Since me and him have been dating he's had what he calls dark moments where I won't even get a call or text from him for 2 or 3 days at a time. He of course calls me after these moments of darkness and is completly sorry and feels terrible that he shut me out. He always tries to explain himself but ends up just saying things like he wishes this wasn't a part of his life and that he hates ptsd. Which isn't really an explanation at all.

When we first started talking he had explained that he served in the war and that when he came back he had shown signs of ptsd and is in therapy for it and trying to move forward from it. We've had many serious conversations about commitment and being in a relationship together. But I feel like even though we have our lovey moments where were snuggling and watching movies or just sitting around together he isn't really there. Quite honestly sometimes it feels like hes not really interested in me, but then there are all of these times where he says that he is and reassures me that it doesn't have anything to do with me.

The first two times he went missing due to dark moments I felt extremly worthless as the first time was right after our first date and a few weeks later after our first time being intimate with eachother I can't help but feel rejected is this normal? And when he had gone missing I completly overly messaged him and called because of it and I just felt really kind of like a toy that was picked up and dropped. But then when he isn't in those moments he's so loving.

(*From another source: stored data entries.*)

(** The handler of each tool. *)
Definition handle (env : Worker.Env) (call : tool_call) : completion ToolResult :=
  let client := Worker.getClient env in
  match call with
  | get_campaigns params =>
    text_result Pretty (getCampaigns fetch client (Some params))
  | get_campaign id => text_result Pretty (getCampaign fetch client id)
  | get_campaign_metrics params =>
    text_result Verbatim (getCampaignMetrics fetch client params)
  | get_child_campaigns params =>
    text_result Pretty (getChildCampaigns fetch client params)
  | get_templates params =>
    text_result Pretty (getTemplates fetch client (Some params))
  | get_email_template params =>
    text_result Pretty (getEmailTemplate fetch client params)
  | get_sms_template params =>
    text_result Pretty (getSMSTemplate fetch client params)
  | get_push_template params =>
    text_result Pretty (getPushTemplate fetch client params)
  | get_inapp_template params =>
    text_result Pretty (getInAppTemplate fetch client params)
  | get_template_by_client_id clientTemplateId =>
    text_result Pretty (getTemplateByClientId fetch client clientTemplateId)
  | get_user_by_email email =>
    text_result Pretty (getUserByEmail fetch client email)
  | get_user_by_user_id userId =>
    text_result Pretty (getUserByUserId fetch client userId)
  | get_user_fields => text_result Pretty (getUserFields fetch client)
  | get_sent_messages params =>
    text_result Pretty (getSentMessages fetch client params)
  | get_user_events_by_email params =>
    text_result Pretty (getUserEventsByEmail fetch client params)
  | get_user_events_by_user_id params =>
    text_result Pretty (getUserEventsByUserId fetch client params)
  | get_lists => text_result Pretty (getLists fetch client)
  | get_list_size listId => text_result Pretty (getListSize fetch client listId)
  | get_list_users params => text_result Pretty (getListUsers fetch client params)
  | get_channels => text_result Pretty (getChannels fetch client)
  | get_message_types => text_result Pretty (getMessageTypes fetch client)
  | get_journeys => text_result Pretty (getJourneys fetch client)
  | get_experiment_metrics params =>
    text_result Pretty (getExperimentMetrics fetch client params)
  | get_webhooks => text_result Pretty (getWebhooks fetch client)
  | get_snippets => text_result Pretty (getSnippets fetch client)
  | get_snippet id => text_result Pretty (getSnippet fetch client id)
  | get_catalogs => text_result Pretty (getCatalogs fetch client)
  | get_catalog_items params =>
    text_result Pretty (getCatalogItems fetch client params)
  | get_catalog_item params =>
    text_result Pretty (getCatalogItem fetch client params)
  end.

End WithFetch.

End Agent.

(** ** Shapes of text the statements below speak of *)

Module Shapes.
Import Js.

(** The characters that would end or split a path segment. *)
Definition is_delimiter (c : ascii) : bool :=
  Ascii.eqb c "/" || Ascii.eqb c "?" || Ascii.eqb c "#" || Ascii.eqb c "&"
  || Ascii.eqb c " ".

(** A printable ASCII character that is neither a space nor a double
    quote. *)
Definition is_address_char (c : ascii) : bool :=
  in_range 33 126 c && negb (Ascii.eqb c (chr 34)).

(** An address: such characters only, with an at sign among them. *)
Definition is_address (s : string) : bool :=
  forallb is_address_char (list_ascii_of_string s)
  && existsb (Ascii.eqb "@") (list_ascii_of_string s).

(** One line per string, each ended by a line feed. *)
Fixpoint lines (l : list string) : string :=
  match l with
  | [] => EmptyString
  | e :: r => e +:+ String "010" (lines r)
  end.

(** The lexer of [JSON.parse] is not inside a string literal, and the
    rest of a keyword it waits for has no at sign. *)
Definition outside_string (m : lexmode) : bool :=
  match m with
  | LStr _ _ => false
  | LWord rest _ => negb (existsb (Ascii.eqb "@") (list_ascii_of_string rest))
  | LIdle | LNum _ _ => true
  end.

End Shapes.

(** ** More concrete inputs *)

Module Inputs.
Import Js.

(** An environment whose PII flag is spelled in upper case. *)
Definition env_upper_case_flags : Worker.Env :=
  {| Worker.ITERABLE_API_KEY := None;
     Worker.ITERABLE_API_BASE_URL := None;
     Worker.ITERABLE_USER_PII := "TRUE";
     Worker.ITERABLE_ENABLE_WRITES := "true";
     Worker.ITERABLE_ENABLE_SENDS := "true" |}.

(** A network that lets through only GET without a body at a URL under
    [base]/api/, and fails on everything else. *)
Definition fetch_guarded (base : string)
  (inner : string → Client.RequestInit → Client.completion Client.Response)
  : string → Client.RequestInit → Client.completion Client.Response :=
  fun url init =>
    if String.prefix (base +:+ "/api/") url
       && String.eqb (Client.method init) "GET"
       && match Client.init_body init with None => true | Some _ => false end
    then inner url init
    else Client.Throw (Client.ThrownError "blocked").

(** A request to the root, with keys in the query string and the header. *)
Definition request_root_with_keys : Worker.Request :=
  Examples.request_to "/" [("api_key", "query-key")]
    [("X-Iterable-Api-Key", "header-key")].

Definition request_root : Worker.Request := Examples.request_to "/" [] [].

End Inputs.

(* ================================================================== *)
(** * The number model *)

Section NumberModel.
Import Js.

(** With enough fuel [strip_zeros] ends on digits without trailing zero,
    and the number is the same. *)
Lemma strip_zeros_spec (fuel : nat) (m e : Z) :
  (Z.abs m < 2 ^ Z.of_nat fuel)%Z →
  ∃ k, (0 ≤ k)%Z
       ∧ (m = fst (strip_zeros fuel m e) * 10 ^ k)%Z
       ∧ (fst (strip_zeros fuel m e) ≠ 0 → snd (strip_zeros fuel m e) = e + k)%Z
       ∧ (fst (strip_zeros fuel m e) = 0
          ∨ fst (strip_zeros fuel m e) mod 10 ≠ 0)%Z.
Proof.
  revert m e. induction fuel as [|fuel IH]; intros m e Hm.
  - exists 0%Z. simpl in *. assert (m = 0)%Z by lia. subst m.
    refine (conj _ (conj _ (conj _ _))); try lia; auto.
  - cbn [strip_zeros].
    destruct (Z.eqb_spec m 0) as [-> | Hm0].
    { exists 0%Z. simpl.
      refine (conj _ (conj _ (conj _ _))); try lia; auto. }
    destruct (Z.eqb_spec (m mod 10) 0) as [Hmod | Hmod].
    + assert (Hdiv : (m = 10 * (m / 10))%Z).
      { rewrite (Z.div_mod m 10) at 1 by lia. lia. }
      assert (Hlt : (Z.abs (m / 10) < 2 ^ Z.of_nat fuel)%Z).
      { rewrite Nat2Z.inj_succ, Z.pow_succ_r in Hm by lia. lia. }
      destruct (IH (m / 10)%Z (e + 1)%Z Hlt) as (k & Hk & Hv & Hnz & Hn).
      exists (k + 1)%Z.
      refine (conj _ (conj _ (conj _ Hn))).
      * lia.
      * rewrite Z.pow_add_r by lia. rewrite Hdiv at 1. rewrite Hv at 1. lia.
      * intros H. rewrite (Hnz H). lia.
    + exists 0%Z. simpl.
      refine (conj _ (conj _ (conj _ _))); try lia; auto.
Qed.
(** * TableIdentifier-v2.1: table ranking, weights, synonyms and feedback

    A shallow embedding of the ranking engine of the repository:
    - [analysis/table_identifier.py]   (class [TableIdentifier]),
    - [analysis/name_match_manager.py] (class [NameMatchManager]),
    - [config/patterns.py]             (class [PatternManager]),
    - [feedback/feedback_manager.py]   (class [FeedbackManager]).

    Conventions of the embedding.
    - Python floats are exact rationals ([Q]); rounding is not modelled.
      Decimal literals such as [0.3] are the rationals they denote.
    - A Python [dict] keyed by strings is a [gmap string _]; a Python [set]
      of strings is a [gset string].  The order in which Python iterates
      over a set is unspecified, so it is a parameter ([SetOrder]).
    - Dictionaries that the code only builds and iterates (the catalog
      [schema_dict], the patterns, the intent map) are kept as key/value
      listings, in the order of the JSON document.
    - The NLP model is a collaborator ([NLP]); every component holds an
      [option NLP], [None] when [spacy.load] failed.
    - An exception that escapes a method is an explicit [Raise] result. *)

From Stdlib Require Import QArith Lqa Ascii String.
From stdpp Require Import gmap strings list sorting.

Local Open Scope Q_scope.

(** * The model *)

(** ** Python scalars *)

(** [max(a, b)]: the first argument wins unless the second is strictly
    larger. *)
Definition py_max (a b : Q) : Q := if Qlt_le_dec a b then b else a.

(** [min(a, b)]: the first argument wins unless the second is strictly
    smaller. *)
Definition py_min (a b : Q) : Q := if Qlt_le_dec b a then b else a.

(** [a <= b] as a test. *)
#[global] Instance Qle_decision (a b : Q) : Decision (a <= b) :=
  match Qlt_le_dec b a with
  | left Hlt => right (Qlt_not_le b a Hlt)
  | right Hle => left Hle
  end.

I'm really confused as to how to handle any of this. How I should talk to him. I know its not good to overly push issues and cause stress but I feel like I'm not getting any emotional feedback from him. Everytime he goes missing I tell him how it makes me feel but I don't think he gets how much it does hurt. I always tell him that I'm here for him while he's missing just so he knows I haven't given up on him and I always try to tell him when we are in good moments that he doesn't have to hide from me that I've got his back through this. But then he just goes missing again and I don't know whether I am crazy for staying. I've had a few healthy relationships in my life and I just kind of feel neglected in this one even though I know its not him when its happening.

I really need advice on how to better handle this. So we can move forward. We have talked a lot about long term life plans both of us were looking for a long term relationship when we started talking which I would honestly love to have with him Im just so new to this and I care about him so much that I'm willing to learn to handle these moments he has better. Anyway I feel like I'm rambling there are so many questions I have and so much I want to say.
 
Weve been dating a little over two months now
We've had many serious conversations about commitment and being in a relationship together.
Two months and already talking seriously about commitment? whoa!

He always tries to explain himself but ends up just saying things like he wishes this wasn't a part of his life and that he hates ptsd. Which isn't really an explanation at all.
It IS an explanation. It is THE explanation. No lines to read between. You're not hearing him.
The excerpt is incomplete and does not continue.